§ **WHAT NEEDS TO BE DONE**: Find the line containing "Definition nl : string" in the records below. Copy exactly that line and each one after it, ending at the line containing "its constructor and", and nothing more.

§ **RECORDS FOR THE EXERCISE**:
(** What the search offers for a slot: the subject still needs periods,
    teacher and classroom come from the catalogue, and the value passes
    [is_valid_assignment]. *)
Definition candidate (self : TimetableCSP) (a : Assignment) (slot : Slot)
    (v : Activity) : Prop :=
  (∃ required, (v.1.1, required) ∈ subject_periods self
               ∧ get_subject_count a v.1.1 < required)
  ∧ v.1.2 ∈ teachers self ∧ v.2 ∈ classrooms self
  ∧ capable self v.1.2 v.1.1
  ∧ is_valid_assignment self a slot.1 slot.2 v.1.1 v.1.2 v.2 = Return true.

(** The invariant of the assignment dict during a solve. *)
Definition placed_ok (self : TimetableCSP) (a : Assignment) : Prop :=
  ∀ slot v, a !! slot = Some v →
    slot ∈ all_slots self ∧ v.1.2 ∈ teachers self ∧ v.2 ∈ classrooms self
    ∧ capable self v.1.2 v.1.1.

Definition within_quota (self : TimetableCSP) (a : Assignment) : Prop :=
  ∀ subject required, (subject, required) ∈ subject_periods self →
    get_subject_count a subject ≤ required.

Definition consistent (self : TimetableCSP) (a : Assignment) : Prop :=
  placed_ok self a ∧ within_quota self a.

(** One write to the assignment dict that respects the store's contract: a
    binding put on a slot that was unbound, or the binding of a bound slot
    removed. *)
Definition write_ok (before after : Assignment) : Prop :=
  (∃ slot value, before !! slot = None ∧ after = <[slot := value]> before)
  ∨ (∃ slot, is_Some (before !! slot) ∧ after = delete slot before).

(** A log (most recent state first) all of whose writes respect it. *)
Fixpoint disciplined (log : list Assignment) : Prop :=
  match log with
  | after :: rest =>
      match rest with
      | before :: _ => write_ok before after ∧ disciplined rest
      | [] => True
      end
  | [] => True
  end.

(** What a returning call of [backtrack] (or of its loop) guarantees when
    entered from [st] with a consistent assignment. *)
Definition search_post (self : TimetableCSP) {rng : Type}
    (st : State rng) (r : bool * State rng) : Prop :=
  consistent self (assignment r.2)
  ∧ (∃ new, history r.2 = new ++ history st
            ∧ Forall (consistent self) new
            ∧ head (new ++ [assignment st]) = Some (assignment r.2))
  ∧ (if r.1 then is_complete self (assignment r.2) = true
     else assignment r.2 = assignment st).

(** The sum of the required periods of all subjects. *)
Definition total_required (self : TimetableCSP) : Z :=
  foldr (λ sr acc, sr.2 + acc) 0 (subject_periods self).

Definition sum_over (f : string → Z) (ss : list string) : Z :=
  foldr (λ s acc, f s + acc) 0 ss.

(** A timetable for the catalogue: bindings on slots of the catalogue, with
    teachers and classrooms of the catalogue, every teacher able to teach
    the subject, and every subject on exactly its required number of slots. *)
Definition solution (self : TimetableCSP) (a : Assignment) : Prop :=
  placed_ok self a
  ∧ ∀ subject required, (subject, required) ∈ subject_periods self →
      get_subject_count a subject = required.

Definition infeasible (self : TimetableCSP) : Prop := ∀ a, ¬ solution self a.

(** ** Reporting: [print_timetable] and the loops of [main] *)

(** What [print_timetable] writes to standard output, as one string.  Each
    [print(x)] writes [x] and a newline, [print(x, end="")] writes [x].
    Strings are sequences of bytes, the UTF-8 encoding of the program's
    strings. *)
Definition nl : string := String (Ascii.ascii_of_nat 10) "".

(** [s * n] *)
Definition times (s : string) (n : nat) : string :=
  foldr (λ x acc, x +:+ acc) "" (replicate n s).
(** C10.  [disposePage] never calls [writePage]: for every resident page,
    dirty or not, the one call it makes on the File collaborator is
    [deletePage], and the in-memory contents are dropped; the pool, the hand,
    the other frames and the other index entries are as before. *)
Theorem disposePage_no_writeback s f pageNum frame d :
  hashTable s !! (Some f, pageNum) = Some frame ->
  bufDescTable s !! N.to_nat frame = Some d ->
  exists s',
    disposePage (Some f) pageNum s = (Ok tt, s') /\
    fileCalls s' = fileCalls s ++ [CallDelete f pageNum] /\
    bufPool s' = bufPool s /\
    clockHand s' = clockHand s /\
    numBufs s' = numBufs s /\
    (forall i, i <> N.to_nat frame ->
       bufDescTable s' !! i = bufDescTable s !! i) /\
    (forall k, k <> (Some f, pageNum) ->
       hashTable s' !! k = hashTable s !! k).
Proof.
  intros Hk Hd. eexists. split; [by apply disposePage_resident|]. simpl.
  repeat split; try done.
  - intros i Hi. by apply list_lookup_insert_ne.
  - intros k Hne. by apply lookup_delete_ne.
Qed.

(** C2.  In every state of a manager that was built by its constructor and
    used through [readPage], [allocPage], [unPinPage], [flushFile] and
    [disposePage] (whether the calls returned or threw), a frame is valid if
    and only if the index has an entry for it, and that entry's
    (file, pageNo) is the frame's own. *)
Theorem reachable_index_consistent s : reachable s -> index_consistent s.
Proof. intros H. by apply inv_index_consistent, reachable_inv. Qed.
(** Where a [KeyError] comes from. *)
Lemma for_loop_key_error self q0 w key :
  fst (for_loop q0 w self) = Raise (KeyError key) →
  ∃ w1 q s rest,
    w = w1 ++ s :: rest
    ∧ fst (for_loop q0 w1 self) = Return q
    ∧ s ∈ alphabet self
    ∧ delta self q s = None
    ∧ key = missing_key self q s.
Proof.
  revert q0. induction w as [| x w IH]; intros q0 Hr; [discriminate |].
  rewrite for_loop_cons in Hr.
  destruct (decide (x ∈ alphabet self)) as [Hx | Hx].
  - rewrite (loop_body_valid _ _ _ Hx) in Hr.
    destruct (delta self q0 x) as [q1 |] eqn:Hd; simpl in Hr.
    + destruct (IH _ Hr) as (w1 & q & s & rest & -> & Hw1 & Hs & Hds & Hkey).
      exists (x :: w1), q, s, rest. split; [reflexivity |].
      split; [| done].
      by rewrite for_loop_cons, (loop_body_valid _ _ _ Hx), Hd.
    + injection Hr as <-. by exists [], q0, x, w.
  - rewrite (loop_body_invalid _ _ _ Hx) in Hr. discriminate.
Qed.

(** X1. For an automaton with a total table and a declared start state,
    [accepts] returns a boolean exactly on the inputs whose symbols all
    belong to the alphabet, and the run then ends in a declared state. *)
Theorem accepts_total_returns self string :
  transitions_total self → start_state self ∈ states self →
  (Forall (λ s, s ∈ alphabet self) string
   ↔ ∃ b, fst (accepts string self) = Return b)
  ∧ (Forall (λ s, s ∈ alphabet self) string →
     ∃ q, reaches self string q ∧ q ∈ states self).
Proof.
  intros Htot Hstart. split; [split |].
  - intros Hv.
    destruct (transitions_total_run _ _ _ Htot Hstart Hv) as (q & Hq & _).
    rewrite accepts_unfold, Hq. eauto.
  - intros [b Hb]. rewrite accepts_unfold in Hb.
    destruct (fst (for_loop (start_state self) string self)) as [q | e] eqn:Hq;
      [| discriminate].
    exact (for_loop_return_valid _ _ _ _ Hq).
  - intros Hv. exact (transitions_total_run _ _ _ Htot Hstart Hv).
Qed.

(** X2. Runs compose: when the run over [w1] arrives in [q], the outcome
    on [w1 ++ w2] is the outcome on [w2] of the same automaton started in
    [q]. *)
Theorem accepts_app self w1 w2 q :
  reaches self w1 q →
  fst (accepts (w1 ++ w2) self) = fst (accepts w2 (with_start q self)).
Proof.
  unfold reaches. intros Hw.
  rewrite (accepts_unfold self), (accepts_unfold (with_start q self)).
  rewrite for_loop_app, Hw.
  change (start_state (with_start q self)) with q.
  change (accepting_states (with_start q self)) with (accepting_states self).
  rewrite (for_loop_same_table (with_start q self) self q w2 eq_refl eq_refl).
  destruct (fst (for_loop q w2 self)); reflexivity.
Qed.
(** C2, as the code has it.  Nothing is truncated on write: after any
    run of requests the sequence stored for a sender is longer than
    before by two turns for each of the sender's requests that was
    answered with text, whatever its length was. *)
Theorem stored_sequence_grows_by_two_per_exchange k reqs w :
  hashable k = true ->
  length (store_history k (conversations (snd (serve reqs w))))
  = length (store_history k (conversations w))
    + 2 * exchanges k reqs (fst (serve reqs w)).
Proof.
  intros Hk. revert w.
  induction reqs as [|req reqs IH]; intros w; simpl; [lia|].
  pose proof (auto_reply_length k req w Hk) as Hstep.
  destruct (auto_reply req w) as [r w1]. cbn [fst snd] in Hstep.
  specialize (IH w1).
  destruct (serve reqs w1) as [rs w2]. cbn [fst snd] in *.
  rewrite IH, Hstep. lia.
Qed.

(** ** Trimming *)

Lemma lstrip_head s :
  Py.lstrip s = ""
  \/ exists c r, Py.lstrip s = String c r /\ Py.is_space c = false.
Proof.
  induction s as [|c r IH]; simpl; [now left|].
  destruct (Py.is_space c) eqn:E; [exact IH|right; eauto].
Qed.

Lemma rstrip_keeps_head c r :
  Py.is_space c = false -> exists r', Py.rstrip (String c r) = String c r'.
Proof.
  intros Hc. simpl. destruct (Py.rstrip r); [rewrite Hc|]; eauto.
Qed.

Lemma rstrip_cons c r :
  Py.rstrip (String c r)
  = match Py.rstrip r with
    | EmptyString => if Py.is_space c then "" else String c ""
    | r' => String c r'
    end.
Proof. reflexivity. Qed.

Lemma rstrip_idem s : Py.rstrip (Py.rstrip s) = Py.rstrip s.
Proof.
  induction s as [|c r IH]; [reflexivity|].
  rewrite rstrip_cons.
  destruct (Py.rstrip r) as [|c' r'] eqn:E.
  - destruct (Py.is_space c) eqn:Hc; [reflexivity|].
    rewrite rstrip_cons. simpl. now rewrite Hc.
  - rewrite rstrip_cons, IH. reflexivity.
Qed.

(** [strip] of a stripped string changes nothing. *)
Lemma strip_idem s : Py.strip (Py.strip s) = Py.strip s.
Proof.
  unfold Py.strip.
  destruct (lstrip_head s) as [->|(c & r & -> & Hc)]; [reflexivity|].
  destruct (rstrip_keeps_head c r Hc) as (r' & Hr). rewrite Hr.
  simpl Py.lstrip. rewrite Hc, <- Hr. apply rstrip_idem.
Qed.

Lemma nonempty_false s : Py.nonempty s = false -> s = "".
Proof. now destruct s. Qed.

(** ** Reading the backend's answer *)

Lemma completion_text_trimmed ch0 s :
  completion_text ch0 = Some s -> Py.strip s = s.
Proof.
  unfold completion_text. destruct ch0; try discriminate.
  destruct (dict_get fields "text"); try discriminate.
  intros [= <-]. apply strip_idem.
Qed.

Lemma choice_text_trimmed ch0 s :
  choice_text ch0 = Some s -> Py.strip s = s.
Proof.
  unfold choice_text.
  destruct (match ch0 with JObj c => dict_get c "message" | _ => JNull end);
    try apply completion_text_trimmed.
  destruct (dict_get fields "content"); try apply completion_text_trimmed.
  intros [= <-]. apply strip_idem.
Qed.

Lemma _extract_ai_text_strip j :
  Py.strip (_extract_ai_text j) = _extract_ai_text j.
Proof.
  unfold _extract_ai_text, _extract_ai_text_try.
  destruct j; simpl; try reflexivity.
  destruct (match dict_get fields "choices" with
            | JArr (ch0 :: _) => choice_text ch0
            | _ => None
            end) as [s|] eqn:E.
  - destruct (dict_get fields "choices") as [| | | |[|ch0 l]|];
      try discriminate.
    now apply choice_text_trimmed in E.
  - destruct (dict_get fields "content"); try reflexivity. apply strip_idem.
Qed.

(** X1.  Whatever the backend answered, the text [_extract_ai_text]
    reads from it is trimmed: stripping it again changes nothing; and
    an answer that is not a JSON object gives the empty text. *)
Theorem extract_ai_text_trimmed j :
  Py.strip (_extract_ai_text j) = _extract_ai_text j
  /\ ((forall d, j <> JObj d) -> _extract_ai_text j = "").
Proof.
  split; [apply _extract_ai_text_strip|].
  intros Hnot. destruct j; try reflexivity. now destruct (Hnot fields).
Qed.

(** ** Reading the inbound payload *)

Lemma probe_some d ks v :
  probe d ks = Some v ->
  Py.nonempty (Py.strip v) = true
  /\ exists k, In k ks /\ dict_get d k = JStr v.
Proof.
  induction ks as [|k ks IH]; simpl; [discriminate|].
  assert (Hnext : probe d ks = Some v ->
                  Py.nonempty (Py.strip v) = true
                  /\ exists k0, (k = k0 \/ In k0 ks) /\ dict_get d k0 = JStr v).
  { intros H. destruct (IH H) as (Hv & k' & Hin & Hk).
    split; [exact Hv|]. exists k'. split; [now right|exact Hk]. }
  destruct (dict_get d k) as [| | |s| |] eqn:E; try exact Hnext.
  destruct (Py.nonempty (Py.strip s)) eqn:Hs; [|exact Hnext].
  intros [= <-]. split; [exact Hs|]. exists k. split; [now left|exact E].
Qed.

Lemma probe_none d ks :
  probe d ks = None <-> (forall k, In k ks -> ~ holds_text d k).
Proof.
  unfold holds_text. induction ks as [|k ks IH]; simpl.
  - split; [intros _ k []|reflexivity].
  - assert (Hskip : (forall v, dict_get d k = JStr v ->
                               Py.nonempty (Py.strip v) = false) ->
                    (probe d ks = None <->
                     (forall k0, k = k0 \/ In k0 ks ->
                        ~ (exists v, dict_get d k0 = JStr v
                                     /\ Py.nonempty (Py.strip v) = true)))).
    { intros Hk. rewrite IH. split.
      - intros H k0 [<-|Hin] (v & Hv & Hne).
        + rewrite (Hk v Hv) in Hne. discriminate.
        + apply (H k0 Hin). exists v. now split.
      - intros H k0 Hin. apply H. now right. }
    destruct (dict_get d k) as [| | |s| |] eqn:E;
      try (apply Hskip; intros v; discriminate).
    destruct (Py.nonempty (Py.strip s)) eqn:Hs.
    + split; [discriminate|]. intros H. exfalso.
      apply (H k); [now left|]. exists s. now split.
    + apply Hskip. intros v [= <-]. exact Hs.
Qed.

(** An earlier key that holds text wins over the later ones. *)
Lemma probe_first d pre k post v :
  (forall k', In k' pre -> ~ holds_text d k') ->
  dict_get d k = JStr v ->
  Py.nonempty (Py.strip v) = true ->
  probe d (pre ++ k :: post) = Some v.
Proof.
  intros Hpre Hk Hv. induction pre as [|k0 pre IH]; simpl.
  - now rewrite Hk, Hv.
  - assert (Hrest : probe d (pre ++ k :: post) = Some v).
    { apply IH. intros k' Hin. apply Hpre. now right. }
    destruct (dict_get d k0) as [| | |s| |] eqn:E; trivial.
    destruct (Py.nonempty (Py.strip s)) eqn:Hs; trivial.
    exfalso. apply (Hpre k0); [now left|]. exists s. now split.
Qed.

§ **ANSWER SECTION**:
Definition nl : string := String (Ascii.ascii_of_nat 10) "".

(** [s * n] *)
Definition times (s : string) (n : nat) : string :=
  foldr (λ x acc, x +:+ acc) "" (replicate n s).
(** C10.  [disposePage] never calls [writePage]: for every resident page,
    dirty or not, the one call it makes on the File collaborator is
    [deletePage], and the in-memory contents are dropped; the pool, the hand,
    the other frames and the other index entries are as before. *)
Theorem disposePage_no_writeback s f pageNum frame d :
  hashTable s !! (Some f, pageNum) = Some frame ->
  bufDescTable s !! N.to_nat frame = Some d ->
  exists s',
    disposePage (Some f) pageNum s = (Ok tt, s') /\
    fileCalls s' = fileCalls s ++ [CallDelete f pageNum] /\
    bufPool s' = bufPool s /\
    clockHand s' = clockHand s /\
    numBufs s' = numBufs s /\
    (forall i, i <> N.to_nat frame ->
       bufDescTable s' !! i = bufDescTable s !! i) /\
    (forall k, k <> (Some f, pageNum) ->
       hashTable s' !! k = hashTable s !! k).
Proof.
  intros Hk Hd. eexists. split; [by apply disposePage_resident|]. simpl.
  repeat split; try done.
  - intros i Hi. by apply list_lookup_insert_ne.
  - intros k Hne. by apply lookup_delete_ne.
Qed.

(** C2.  In every state of a manager that was built by its constructor and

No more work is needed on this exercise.